Milão — A Unidade de hematologia e Transplante de medula óssea do IRCCS Ospedale San Raffaele de Milão é hoje um polo de referência nacional e internacional para a diagnóstico e o tratamento das principais doenças hematológicas e hemato-oncológicas. Como em um jardim cultivado com ciência e compaixão, ali a prática clínica respira junto com a pesquisa avançada.
A atividade clínica do centro se entrelaça com programas experimentais que vão do transplante de células-tronco hematopoéticas às mais modernas terapias gênicas e celulares, incluindo as inovadoras terapias CAR-T. A Unidade acolhe pacientes com leucemias, linfomas, mieloma, neoplasias mieloproliferativas, talassemias, anemia falciforme e doenças autoimunes graves, oferecendo tratamentos personalizados conforme as diretrizes internacionais mais atualizadas e garantindo um percurso completo: da diagnose ao follow-up.
Uma atenção especial é dedicada à medicina translacional, que faz a ponte entre bancada e leito. Graças à colaboração com os laboratórios do Instituto e à participação em protocolos clínicos multicêntricos, nacionais e internacionais, a Unidade alimenta um ciclo virtuoso de inovação. É acreditada pelos principais organismos científicos e trabalha em redes italianas e europeias, destacando-se também pela formação universitária e de pós-graduação de médicos e enfermeiros.
“A hematologia reflete a estrutura integrada do sistema San Raffaele: assistência clínica, educação e pesquisa”, explica à Italpress o professor Fabio Ciceri, diretor do Comprehensive Cancer Center, chefe da Unidade de hematologia e Transplante de medula óssea do IRCCS Ospedale San Raffaele de Milão e professor titular de Hematologia na Universidade Vita-Salute San Raffaele. “A Unidade sintetiza essa tríade em uma realidade clínica que dispõe de um serviço integrado de transplantes e de hematologia intensiva, uma área ambulatorial de day hospital e uma atividade formativa para os estudantes de especialização.
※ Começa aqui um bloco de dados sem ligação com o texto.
(* ===== verification/SqlClassify.v ===== *)
(** * manifest/classify.go: migration statements, classified by their leading words

    [splitStatements] drops comments and splits at semicolons; [Classify] reads
    each statement with the package's expressions.  The expressions are written
    in the syntax of [Regex], each next to the text it compiles. *)

From stdpp Require Import base tactics numbers list strings gmap sets.
From Stdlib Require Import ZArith Lia Ascii.
From S2P Require Import Prelude GoBytes DotEnv GoText Regex.

Local Open Scope string_scope.
Local Open Scope list_scope.
Local Open Scope gotext_scope.

(** ** Statements *)

Definition semicolon : ascii := ";"%char.

(** A line up to its first [--]. *)
Definition stripLineComment (line : bytes) : bytes :=
  match Index line (&"--") with Some i => take i line | None => line end.

Definition stripComments (sql : bytes) : bytes :=
  concat (map (fun line => stripLineComment line ++ newline_b) (SplitByte sql newline)).

Definition nonempty (b : bytes) : bool := match b with [] => false | _ => true end.

Definition splitStatements (sql : bytes) : list bytes :=
  filter (fun s => nonempty s = true) (map TrimSpace (SplitByte (stripComments sql) semicolon)).

Definition Statements (sql : bytes) : list bytes := splitStatements sql.

(** ** Operations *)

Inductive OpKind :=
| OpCreateTable | OpAddColumn | OpCreateIndex | OpDropColumn | OpDropTable | OpDropIndex
| OpRenameTable | OpRenameColumn | OpAlterColumn | OpOther.

Inductive Safety := SafetyNonDestructive | SafetyDataLoss.

#[export] Instance OpKind_eq_dec : EqDecision OpKind.
Proof. solve_decision. Defined.

#[export] Instance Safety_eq_dec : EqDecision Safety.
Proof. solve_decision. Defined.

Record Operation := mkOp { Kind : OpKind; Resource : bytes; OpColumn : bytes; OpSafety : Safety }.

(** ** The expressions *)

Definition sp : re := plus ws.                                   (* \s+ *)
Definition w (s : string) : re := ci (of_string s).              (* a word, case-insensitive *)
Definition tok (n : nat) : re := Cap n (plus nonws).             (* (\S+) *)
Definition lead (l : list re) : re := cat (Bot :: star ws :: l). (* ^\s* *)
Definition ifNotExists : re := opt (cat [w "IF"; sp; w "NOT"; sp; w "EXISTS"; sp]).
Definition ifExists : re := opt (cat [w "IF"; sp; w "EXISTS"; sp]).

(* ^\s*CREATE\s+TABLE\s+(?:IF\s+NOT\s+EXISTS\s+)?(\S+) *)
Definition reCreateTable : re := lead [w "CREATE"; sp; w "TABLE"; sp; ifNotExists; tok 1].
(* ^\s*CREATE\s+(?:UNIQUE\s+)?INDEX\s+(?:IF\s+NOT\s+EXISTS\s+)?(\S+) *)
Definition reCreateIndex : re :=
  lead [w "CREATE"; sp; opt (cat [w "UNIQUE"; sp]); w "INDEX"; sp; ifNotExists; tok 1].
(* ^\s*CREATE\s+(?:OR\s+REPLACE\s+)?(?:MATERIALIZED\s+)?(VIEW|SEQUENCE|...|OPERATOR)\b *)
Definition reCreateSafe : re :=
  lead [w "CREATE"; sp; opt (cat [w "OR"; sp; w "REPLACE"; sp]); opt (cat [w "MATERIALIZED"; sp]);
        Cap 1 (alt (map w ["VIEW"; "SEQUENCE"; "FUNCTION"; "PROCEDURE"; "TRIGGER"; "EXTENSION";
                           "SCHEMA"; "TYPE"; "DOMAIN"; "ROLE"; "AGGREGATE"; "OPERATOR"])); Wordb].
(* ^\s*(INSERT\s|SET\s|COMMENT\s+ON\b|GRANT\s|REVOKE\s|PRAGMA\s|BEGIN\b|...|REINDEX\b) *)
Definition reSafeStmt : re :=
  lead [Cap 1 (alt [cat [w "INSERT"; ws]; cat [w "SET"; ws]; cat [w "COMMENT"; sp; w "ON"; Wordb];
                    cat [w "GRANT"; ws]; cat [w "REVOKE"; ws]; cat [w "PRAGMA"; ws];
                    cat [w "BEGIN"; Wordb]; cat [w "COMMIT"; Wordb]; cat [w "SAVEPOINT"; ws];
                    cat [w "RELEASE"; ws]; cat [w "ANALYZE"; Wordb]; cat [w "VACUUM"; Wordb];
                    cat [w "REINDEX"; Wordb]])].
(* ^\s*DROP\s+TABLE\s+(?:IF\s+EXISTS\s+)?(\S+) *)
Definition reDropTable : re := lead [w "DROP"; sp; w "TABLE"; sp; ifExists; tok 1].
(* ^\s*DROP\s+INDEX\s+(?:IF\s+EXISTS\s+)?(\S+) *)
Definition reDropIndex : re := lead [w "DROP"; sp; w "INDEX"; sp; ifExists; tok 1].
(* ^\s*DROP\b *)
Definition reDropAny : re := lead [w "DROP"; Wordb].
(* ^\s*ALTER\s+TABLE\s+(\S+)\s+(body)$, the body any text *)
Definition reAlterTable : re := lead [w "ALTER"; sp; w "TABLE"; sp; tok 1; sp; Cap 2 (star any); Eot].
(* ^\s*(UPDATE\s|DELETE\b|TRUNCATE\b|MERGE\s|REPLACE\s) *)
Definition reDataChange : re :=
  lead [Cap 1 (alt [cat [w "UPDATE"; ws]; cat [w "DELETE"; Wordb]; cat [w "TRUNCATE"; Wordb];
                    cat [w "MERGE"; ws]; cat [w "REPLACE"; ws]])].
(* \bDROP\s+COLUMN\s+(\S+) *)
Definition reDropColumn : re := cat [Wordb; w "DROP"; sp; w "COLUMN"; sp; tok 1].
(* \bDROP\s+(\S+) *)
Definition reDropBare : re := cat [Wordb; w "DROP"; sp; tok 1].
(* \bADD\s+(?:COLUMN\s+)?(\S+) *)
Definition reAddColumn : re := cat [Wordb; w "ADD"; sp; opt (cat [w "COLUMN"; sp]); tok 1].
(* \bADD\s+(CONSTRAINT|INDEX|KEY|PRIMARY\s+KEY|FOREIGN\s+KEY|UNIQUE)\b *)
Definition reAddKeyword : re :=
  cat [Wordb; w "ADD"; sp;
       Cap 1 (alt [w "CONSTRAINT"; w "INDEX"; w "KEY"; cat [w "PRIMARY"; sp; w "KEY"];
                   cat [w "FOREIGN"; sp; w "KEY"]; w "UNIQUE"]); Wordb].
(* \bRENAME\s+COLUMN\s+(\S+) *)
Definition reRenameColumnAny : re := cat [Wordb; w "RENAME"; sp; w "COLUMN"; sp; tok 1].
(* \bRENAME\s+(?:TO\s+)?(\S+) *)
Definition reRenameTo : re := cat [Wordb; w "RENAME"; sp; opt (cat [w "TO"; sp]); tok 1].
(* \b(?:ALTER\s+COLUMN|MODIFY(?:\s+COLUMN)?|CHANGE(?:\s+COLUMN)?)\s+(\S+) *)
Definition reAlterColumn : re :=
  cat [Wordb; alt [cat [w "ALTER"; sp; w "COLUMN"]; cat [w "MODIFY"; opt (cat [sp; w "COLUMN"])];
                   cat [w "CHANGE"; opt (cat [sp; w "COLUMN"])]]; sp; tok 1].

(** ** Identifiers *)

(** [strings.TrimSuffix(tok, "(")], a qualifier dropped, quotes trimmed. *)
Definition clean (tok : bytes) : bytes :=
  let tok := TrimSuffix (TrimSpace tok) (&"(") in
  let tok := match LastIndexByte tok "." with
             | Some j => if Nat.ltb (j + 1) (length tok) then drop (j + 1) tok else tok
             | None => tok
             end in
  Trim tok [dquote; "`"%char; "["%char; "]"%char].

(** The cleaned first group, empty when the expression does not match. *)
Definition ident (r : re) (s : bytes) : bytes :=
  match FindStringSubmatch r s with Some m => clean (group 1 m) | None => [] end.

Definition dropKeywords : list bytes :=
  map of_string ["CONSTRAINT"; "INDEX"; "KEY"; "PRIMARY"; "FOREIGN"; "UNIQUE"; "CHECK"].

(** ** Classification *)

(** The first DROP of the body that names a column. *)
Fixpoint firstDropped (ms : list caps) : option bytes :=
  match ms with
  | [] => None
  | m :: ms =>
      if bool_decide (ToUpper (clean (group 1 m)) ∈ dropKeywords) then firstDropped ms
      else Some (clean (group 1 m))
  end.

Definition droppedColumn (body : bytes) : option bytes :=
  match FindStringSubmatch reDropColumn body with
  | Some m => Some (clean (group 1 m))
  | None => firstDropped (FindAllStringSubmatch reDropBare body)
  end.

(** [stmt] matches [reAlterTable]; [m] are its groups. *)
Definition classifyAlter (m : caps) : Operation :=
  let table := clean (group 1 m) in
  let body := group 2 m in
  match droppedColumn body with
  | Some col => mkOp OpDropColumn table col SafetyDataLoss
  | None =>
      if MatchString reAlterColumn body then mkOp OpAlterColumn table (ident reAlterColumn body) SafetyDataLoss
      else if MatchString reRenameColumnAny body then
        mkOp OpRenameColumn table (ident reRenameColumnAny body) SafetyNonDestructive
      else if MatchString reAddKeyword body then mkOp OpOther table [] SafetyNonDestructive
      else if MatchString reAddColumn body then mkOp OpAddColumn table (ident reAddColumn body) SafetyNonDestructive
      else if Contains (ToUpper body) (&"RENAME") then
        mkOp OpRenameTable table (ident reRenameTo body) SafetyNonDestructive
      else mkOp OpOther table [] SafetyNonDestructive
  end.

Definition classifyStatement (stmt : bytes) : Operation :=
  if MatchString reCreateTable stmt then mkOp OpCreateTable (ident reCreateTable stmt) [] SafetyNonDestructive
  else if MatchString reCreateIndex stmt then mkOp OpCreateIndex (ident reCreateIndex stmt) [] SafetyNonDestructive
  else if MatchString reCreateSafe stmt then mkOp OpOther [] [] SafetyNonDestructive
  else if MatchString reDropTable stmt then mkOp OpDropTable (ident reDropTable stmt) [] SafetyDataLoss
  else if MatchString reDropIndex stmt then mkOp OpDropIndex (ident reDropIndex stmt) [] SafetyNonDestructive
  else if MatchString reDropAny stmt then mkOp OpOther [] [] SafetyDataLoss
  else match FindStringSubmatch reAlterTable stmt with
  | Some m => classifyAlter m
  | None =>
      if MatchString reDataChange stmt then mkOp OpOther [] [] SafetyDataLoss
      else if MatchString reSafeStmt stmt then mkOp OpOther [] [] SafetyNonDestructive
      else mkOp OpOther [] [] SafetyDataLoss
  end.

Definition Classify (sql : bytes) : list Operation := map classifyStatement (splitStatements sql).

(** ** The package's own test cases *)

Definition kinds (sql : string) : list (OpKind * bytes * bytes * Safety) :=
  map (fun o => (Kind o, Resource o, OpColumn o, OpSafety o)) (Classify (of_string sql)).

Example classify_drop_column :
  kinds "ALTER TABLE users ADD a int, DROP b" = [(OpDropColumn, &"users", &"b", SafetyDataLoss)].
Proof. vm_compute. reflexivity. Qed.

Example classify_quoted :
  kinds "CREATE TABLE `users` (`id` int); DROP TABLE IF EXISTS public.posts; -- ADD
UPDATE t SET a = 1" =
  [(OpCreateTable, &"users", [], SafetyNonDestructive); (OpDropTable, &"posts", [], SafetyDataLoss);
   (OpOther, [], [], SafetyDataLoss)].
Proof. vm_compute. reflexivity. Qed.

Example classify_rename :
  kinds "ALTER TABLE t RENAME COLUMN a TO b; ALTER TABLE t DROP CONSTRAINT c; ALTER TABLE t MODIFY c text" =
  [(OpRenameColumn, &"t", &"a", SafetyNonDestructive); (OpOther, &"t", [], SafetyNonDestructive);
   (OpAlterColumn, &"t", &"c", SafetyDataLoss)].
Proof. vm_compute. reflexivity. Qed.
Além disso, a pesquisa está fortemente integrada em todo o sistema de cuidado”.
O modelo assistencial assenta-se em uma tomada em carga multidisciplinar e longitudinal do paciente — um cuidado que se estende como as estações: desde a prevenção e o rastreamento até o diagnóstico precoce e a definição de um plano terapêutico que envolva radioterapia e todas as especialidades necessárias para manejar as complicações dos tratamentos. A integração com a medicina transfusional e com a área de patologia não oncológica reforça ainda mais a amplitude do serviço.
Organizada em torno do princípio da interdisciplinaridade, a Unidade do San Raffaele oferece um percurso de cuidado que é, ao mesmo tempo, técnico e humano. Aqui, a ciência encontra a prática diária: consultas ambulatoriais, terapias complexas, transplantes e ensaios clínicos caminham lado a lado com a formação contínua de profissionais.
Como um observador que acompanha a respiração da cidade e o tempo interno do corpo, percebo no San Raffaele uma colheita de hábitos que privilegia o bem-estar coletivo. A integração entre pesquisa e cura transforma desafios médicos em possibilidades reais de recuperação, e planta sementes de esperança para pacientes e familiares.
Em suma, a Unidade de hematologia e Transplante de medula óssea do San Raffaele é um exemplo de como arquitetura clínica, compromisso científico e sensibilidade humana podem coexistir para dar frutos — não apenas em estatísticas, mas na qualidade de vida daqueles que atravessam os corredores do hospital em busca de cuidado e futuro.